Exercise prompt => Please output exactly the part of the records below that opens with the line containing "Lemma py_eqb_text v" and closes with the line containing "destruct (admin_key_ok _", both lines included, and nothing else.

Records drawn from a dataset
· · · ·

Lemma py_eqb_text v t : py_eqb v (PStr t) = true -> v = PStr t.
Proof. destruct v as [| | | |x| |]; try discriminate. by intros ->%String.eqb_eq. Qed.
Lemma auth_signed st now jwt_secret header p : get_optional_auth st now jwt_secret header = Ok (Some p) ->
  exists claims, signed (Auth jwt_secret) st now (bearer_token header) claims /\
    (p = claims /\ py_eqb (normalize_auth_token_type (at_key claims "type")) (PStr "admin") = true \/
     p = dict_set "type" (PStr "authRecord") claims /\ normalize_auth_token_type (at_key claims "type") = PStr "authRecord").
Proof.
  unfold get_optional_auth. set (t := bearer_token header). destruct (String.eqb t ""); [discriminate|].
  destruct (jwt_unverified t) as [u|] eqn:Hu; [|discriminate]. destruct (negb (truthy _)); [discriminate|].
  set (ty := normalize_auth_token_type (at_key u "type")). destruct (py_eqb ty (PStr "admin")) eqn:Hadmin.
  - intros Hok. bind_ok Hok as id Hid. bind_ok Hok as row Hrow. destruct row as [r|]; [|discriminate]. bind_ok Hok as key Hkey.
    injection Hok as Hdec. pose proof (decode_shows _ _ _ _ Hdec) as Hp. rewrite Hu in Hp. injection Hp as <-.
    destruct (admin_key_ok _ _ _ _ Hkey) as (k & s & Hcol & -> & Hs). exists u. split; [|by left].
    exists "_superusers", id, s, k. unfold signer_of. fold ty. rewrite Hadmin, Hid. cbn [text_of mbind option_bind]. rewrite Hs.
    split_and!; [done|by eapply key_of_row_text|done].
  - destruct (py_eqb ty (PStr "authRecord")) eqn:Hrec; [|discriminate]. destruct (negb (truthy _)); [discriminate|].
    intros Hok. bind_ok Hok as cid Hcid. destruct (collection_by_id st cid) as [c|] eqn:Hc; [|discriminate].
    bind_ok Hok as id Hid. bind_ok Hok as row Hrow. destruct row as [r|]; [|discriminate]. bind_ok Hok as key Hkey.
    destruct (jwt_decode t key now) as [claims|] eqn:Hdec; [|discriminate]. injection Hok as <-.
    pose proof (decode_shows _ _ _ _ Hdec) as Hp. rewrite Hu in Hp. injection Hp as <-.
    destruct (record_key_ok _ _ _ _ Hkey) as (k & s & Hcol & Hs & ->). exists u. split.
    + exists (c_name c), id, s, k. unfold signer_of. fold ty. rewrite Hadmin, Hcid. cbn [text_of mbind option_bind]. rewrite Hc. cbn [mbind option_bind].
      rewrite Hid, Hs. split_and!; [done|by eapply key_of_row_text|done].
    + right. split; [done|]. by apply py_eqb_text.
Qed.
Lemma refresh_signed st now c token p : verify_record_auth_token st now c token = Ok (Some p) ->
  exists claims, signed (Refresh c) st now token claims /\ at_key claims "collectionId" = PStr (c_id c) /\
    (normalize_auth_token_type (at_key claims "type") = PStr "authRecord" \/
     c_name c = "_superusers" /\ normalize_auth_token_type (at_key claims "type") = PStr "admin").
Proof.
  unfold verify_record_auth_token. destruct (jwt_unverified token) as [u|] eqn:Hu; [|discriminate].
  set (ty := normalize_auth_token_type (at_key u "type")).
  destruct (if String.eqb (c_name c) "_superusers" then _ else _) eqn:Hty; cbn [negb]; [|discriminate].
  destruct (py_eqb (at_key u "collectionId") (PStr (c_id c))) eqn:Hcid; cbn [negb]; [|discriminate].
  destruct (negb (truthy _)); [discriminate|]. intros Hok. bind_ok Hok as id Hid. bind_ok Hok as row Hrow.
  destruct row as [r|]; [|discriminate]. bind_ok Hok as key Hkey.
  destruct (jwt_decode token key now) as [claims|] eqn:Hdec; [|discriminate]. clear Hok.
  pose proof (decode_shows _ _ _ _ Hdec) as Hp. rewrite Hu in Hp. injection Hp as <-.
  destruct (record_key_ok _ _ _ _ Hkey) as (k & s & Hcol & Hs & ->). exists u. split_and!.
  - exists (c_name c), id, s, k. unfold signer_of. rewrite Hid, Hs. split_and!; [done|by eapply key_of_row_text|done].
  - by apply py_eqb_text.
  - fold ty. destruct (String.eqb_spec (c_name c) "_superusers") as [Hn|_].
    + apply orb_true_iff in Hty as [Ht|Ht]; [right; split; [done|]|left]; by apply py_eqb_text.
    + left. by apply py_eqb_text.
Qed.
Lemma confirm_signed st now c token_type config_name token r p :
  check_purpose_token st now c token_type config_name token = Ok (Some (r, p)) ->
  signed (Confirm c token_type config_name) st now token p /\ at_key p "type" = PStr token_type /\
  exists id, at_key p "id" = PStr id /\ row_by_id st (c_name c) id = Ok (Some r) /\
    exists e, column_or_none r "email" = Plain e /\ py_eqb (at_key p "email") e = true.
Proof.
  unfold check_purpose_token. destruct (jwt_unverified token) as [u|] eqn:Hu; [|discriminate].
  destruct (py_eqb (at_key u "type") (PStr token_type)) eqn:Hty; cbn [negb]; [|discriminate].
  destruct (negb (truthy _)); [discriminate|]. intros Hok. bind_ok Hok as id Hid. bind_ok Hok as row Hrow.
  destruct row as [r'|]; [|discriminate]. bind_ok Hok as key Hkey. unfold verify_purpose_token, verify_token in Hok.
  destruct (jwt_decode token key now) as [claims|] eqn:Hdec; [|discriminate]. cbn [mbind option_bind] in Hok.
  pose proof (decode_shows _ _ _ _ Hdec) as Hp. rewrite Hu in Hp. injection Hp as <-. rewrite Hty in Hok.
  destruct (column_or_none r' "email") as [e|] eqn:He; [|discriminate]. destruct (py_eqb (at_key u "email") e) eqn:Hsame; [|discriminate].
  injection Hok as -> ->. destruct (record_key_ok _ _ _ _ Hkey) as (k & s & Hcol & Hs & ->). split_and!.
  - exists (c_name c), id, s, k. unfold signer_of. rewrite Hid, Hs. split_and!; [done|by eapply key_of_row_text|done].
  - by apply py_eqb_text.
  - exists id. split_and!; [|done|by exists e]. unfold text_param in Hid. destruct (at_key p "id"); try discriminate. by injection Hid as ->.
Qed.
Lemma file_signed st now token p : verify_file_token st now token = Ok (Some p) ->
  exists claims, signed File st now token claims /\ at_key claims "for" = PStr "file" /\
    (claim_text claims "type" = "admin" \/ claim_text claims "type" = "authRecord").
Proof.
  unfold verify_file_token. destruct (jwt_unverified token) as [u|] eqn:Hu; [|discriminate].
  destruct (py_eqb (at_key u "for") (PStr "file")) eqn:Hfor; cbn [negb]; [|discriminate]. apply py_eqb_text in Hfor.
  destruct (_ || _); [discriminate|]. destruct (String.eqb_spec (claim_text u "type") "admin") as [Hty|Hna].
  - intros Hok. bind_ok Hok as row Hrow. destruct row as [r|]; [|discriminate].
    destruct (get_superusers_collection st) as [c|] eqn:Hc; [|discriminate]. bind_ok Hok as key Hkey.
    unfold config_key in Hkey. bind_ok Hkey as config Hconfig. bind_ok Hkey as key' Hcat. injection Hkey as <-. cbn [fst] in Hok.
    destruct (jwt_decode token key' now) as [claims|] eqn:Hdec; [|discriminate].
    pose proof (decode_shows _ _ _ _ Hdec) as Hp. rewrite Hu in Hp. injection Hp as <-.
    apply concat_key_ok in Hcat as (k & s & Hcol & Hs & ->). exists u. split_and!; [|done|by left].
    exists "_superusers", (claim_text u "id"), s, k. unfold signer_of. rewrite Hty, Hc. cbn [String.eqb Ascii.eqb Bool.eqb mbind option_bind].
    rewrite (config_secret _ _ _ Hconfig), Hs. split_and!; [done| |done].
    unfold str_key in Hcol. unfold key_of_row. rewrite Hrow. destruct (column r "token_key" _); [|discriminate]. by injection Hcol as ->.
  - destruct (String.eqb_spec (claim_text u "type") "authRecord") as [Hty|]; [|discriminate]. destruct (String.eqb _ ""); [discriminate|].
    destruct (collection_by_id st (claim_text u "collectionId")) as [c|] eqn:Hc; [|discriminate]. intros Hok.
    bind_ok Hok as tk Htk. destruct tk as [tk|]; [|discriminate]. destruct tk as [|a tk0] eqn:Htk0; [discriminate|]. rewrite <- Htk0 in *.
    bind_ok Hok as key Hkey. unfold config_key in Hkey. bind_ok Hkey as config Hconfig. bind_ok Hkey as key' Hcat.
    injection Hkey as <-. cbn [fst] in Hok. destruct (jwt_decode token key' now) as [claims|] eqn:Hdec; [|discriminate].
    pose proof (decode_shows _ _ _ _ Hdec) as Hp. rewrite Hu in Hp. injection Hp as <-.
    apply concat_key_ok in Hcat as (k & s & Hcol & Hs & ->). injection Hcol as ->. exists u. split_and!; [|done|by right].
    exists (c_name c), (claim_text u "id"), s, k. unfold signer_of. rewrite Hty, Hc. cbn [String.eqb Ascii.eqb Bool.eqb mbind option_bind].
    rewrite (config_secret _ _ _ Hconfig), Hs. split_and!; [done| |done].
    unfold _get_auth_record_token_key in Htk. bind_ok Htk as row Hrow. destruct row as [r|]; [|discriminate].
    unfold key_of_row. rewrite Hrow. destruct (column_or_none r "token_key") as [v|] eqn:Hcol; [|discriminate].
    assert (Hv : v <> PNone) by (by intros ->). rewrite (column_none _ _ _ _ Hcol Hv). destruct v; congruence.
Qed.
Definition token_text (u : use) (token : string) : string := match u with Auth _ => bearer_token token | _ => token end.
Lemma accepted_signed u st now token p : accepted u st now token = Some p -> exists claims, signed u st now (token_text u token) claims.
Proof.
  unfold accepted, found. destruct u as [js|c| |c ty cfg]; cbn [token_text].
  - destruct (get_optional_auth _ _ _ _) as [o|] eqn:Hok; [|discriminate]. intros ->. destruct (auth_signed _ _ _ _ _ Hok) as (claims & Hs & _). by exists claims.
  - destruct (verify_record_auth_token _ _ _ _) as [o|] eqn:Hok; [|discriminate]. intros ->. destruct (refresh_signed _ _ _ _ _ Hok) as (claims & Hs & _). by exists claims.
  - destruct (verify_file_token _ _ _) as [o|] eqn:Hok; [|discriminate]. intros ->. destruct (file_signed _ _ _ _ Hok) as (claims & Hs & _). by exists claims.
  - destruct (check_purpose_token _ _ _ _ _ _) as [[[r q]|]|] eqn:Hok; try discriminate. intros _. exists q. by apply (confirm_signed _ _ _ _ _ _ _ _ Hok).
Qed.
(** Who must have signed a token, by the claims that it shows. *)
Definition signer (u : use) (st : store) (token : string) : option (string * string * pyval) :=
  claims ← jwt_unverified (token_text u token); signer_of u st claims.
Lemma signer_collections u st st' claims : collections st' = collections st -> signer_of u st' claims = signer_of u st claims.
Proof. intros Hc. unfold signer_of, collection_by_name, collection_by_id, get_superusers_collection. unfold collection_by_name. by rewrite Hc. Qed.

· · · ·

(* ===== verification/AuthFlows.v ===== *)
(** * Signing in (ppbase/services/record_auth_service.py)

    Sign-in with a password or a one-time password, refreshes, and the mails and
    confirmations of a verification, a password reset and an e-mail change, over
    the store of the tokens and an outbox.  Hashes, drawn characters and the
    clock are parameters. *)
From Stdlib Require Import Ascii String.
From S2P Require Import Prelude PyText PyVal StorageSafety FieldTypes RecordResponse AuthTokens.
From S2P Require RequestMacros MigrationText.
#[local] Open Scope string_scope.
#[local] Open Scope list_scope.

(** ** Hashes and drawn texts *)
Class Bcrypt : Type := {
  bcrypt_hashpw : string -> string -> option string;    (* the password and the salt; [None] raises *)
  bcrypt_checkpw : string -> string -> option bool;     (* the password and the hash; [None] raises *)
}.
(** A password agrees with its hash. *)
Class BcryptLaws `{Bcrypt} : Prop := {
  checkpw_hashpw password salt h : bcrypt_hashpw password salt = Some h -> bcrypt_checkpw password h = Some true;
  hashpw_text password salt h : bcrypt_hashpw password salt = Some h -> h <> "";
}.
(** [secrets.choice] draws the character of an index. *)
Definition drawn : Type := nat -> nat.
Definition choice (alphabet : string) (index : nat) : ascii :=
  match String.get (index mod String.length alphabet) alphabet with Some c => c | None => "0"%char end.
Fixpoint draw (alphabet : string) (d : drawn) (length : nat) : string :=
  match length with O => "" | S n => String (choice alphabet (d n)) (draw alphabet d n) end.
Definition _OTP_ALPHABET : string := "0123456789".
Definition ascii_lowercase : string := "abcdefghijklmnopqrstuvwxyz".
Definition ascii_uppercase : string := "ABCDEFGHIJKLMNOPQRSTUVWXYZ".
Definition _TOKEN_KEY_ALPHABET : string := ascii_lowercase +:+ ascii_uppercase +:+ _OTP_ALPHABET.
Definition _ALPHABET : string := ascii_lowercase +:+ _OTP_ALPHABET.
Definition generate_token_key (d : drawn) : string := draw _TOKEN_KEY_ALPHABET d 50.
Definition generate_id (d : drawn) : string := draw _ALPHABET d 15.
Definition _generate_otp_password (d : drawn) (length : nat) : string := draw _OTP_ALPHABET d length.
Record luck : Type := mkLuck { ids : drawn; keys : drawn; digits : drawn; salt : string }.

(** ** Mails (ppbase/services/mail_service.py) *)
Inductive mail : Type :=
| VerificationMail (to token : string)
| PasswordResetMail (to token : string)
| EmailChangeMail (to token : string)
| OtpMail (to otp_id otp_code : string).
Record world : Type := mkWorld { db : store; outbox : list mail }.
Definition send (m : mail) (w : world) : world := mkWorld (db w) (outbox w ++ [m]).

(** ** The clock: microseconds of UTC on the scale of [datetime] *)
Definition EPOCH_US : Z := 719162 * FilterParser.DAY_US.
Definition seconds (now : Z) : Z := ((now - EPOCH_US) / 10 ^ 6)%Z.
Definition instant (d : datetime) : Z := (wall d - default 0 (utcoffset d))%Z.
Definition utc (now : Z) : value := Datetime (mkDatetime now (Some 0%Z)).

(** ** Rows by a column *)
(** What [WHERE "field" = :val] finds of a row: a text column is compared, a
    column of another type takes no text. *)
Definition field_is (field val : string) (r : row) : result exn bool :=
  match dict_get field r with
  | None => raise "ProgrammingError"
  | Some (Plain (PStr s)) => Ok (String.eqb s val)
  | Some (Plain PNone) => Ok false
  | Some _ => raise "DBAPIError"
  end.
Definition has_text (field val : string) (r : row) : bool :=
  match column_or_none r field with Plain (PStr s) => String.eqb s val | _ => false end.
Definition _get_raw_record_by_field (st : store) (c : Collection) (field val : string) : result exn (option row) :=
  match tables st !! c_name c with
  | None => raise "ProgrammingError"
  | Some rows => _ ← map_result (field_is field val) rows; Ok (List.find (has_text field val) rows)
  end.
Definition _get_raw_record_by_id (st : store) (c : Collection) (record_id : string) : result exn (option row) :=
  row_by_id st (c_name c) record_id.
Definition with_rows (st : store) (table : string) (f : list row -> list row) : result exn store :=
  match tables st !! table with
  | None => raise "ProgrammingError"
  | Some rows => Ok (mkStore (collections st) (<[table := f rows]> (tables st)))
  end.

· · · ·

Result of the exercise =>
Lemma py_eqb_text v t : py_eqb v (PStr t) = true -> v = PStr t.
Proof. destruct v as [| | | |x| |]; try discriminate. by intros ->%String.eqb_eq. Qed.
Lemma auth_signed st now jwt_secret header p : get_optional_auth st now jwt_secret header = Ok (Some p) ->
  exists claims, signed (Auth jwt_secret) st now (bearer_token header) claims /\
    (p = claims /\ py_eqb (normalize_auth_token_type (at_key claims "type")) (PStr "admin") = true \/
     p = dict_set "type" (PStr "authRecord") claims /\ normalize_auth_token_type (at_key claims "type") = PStr "authRecord").
Proof.
  unfold get_optional_auth. set (t := bearer_token header). destruct (String.eqb t ""); [discriminate|].
  destruct (jwt_unverified t) as [u|] eqn:Hu; [|discriminate]. destruct (negb (truthy _)); [discriminate|].
  set (ty := normalize_auth_token_type (at_key u "type")). destruct (py_eqb ty (PStr "admin")) eqn:Hadmin.
  - intros Hok. bind_ok Hok as id Hid. bind_ok Hok as row Hrow. destruct row as [r|]; [|discriminate]. bind_ok Hok as key Hkey.
    injection Hok as Hdec. pose proof (decode_shows _ _ _ _ Hdec) as Hp. rewrite Hu in Hp. injection Hp as <-.
    destruct (admin_key_ok _ _ _ _ Hkey) as (k & s & Hcol & -> & Hs). exists u. split; [|by left].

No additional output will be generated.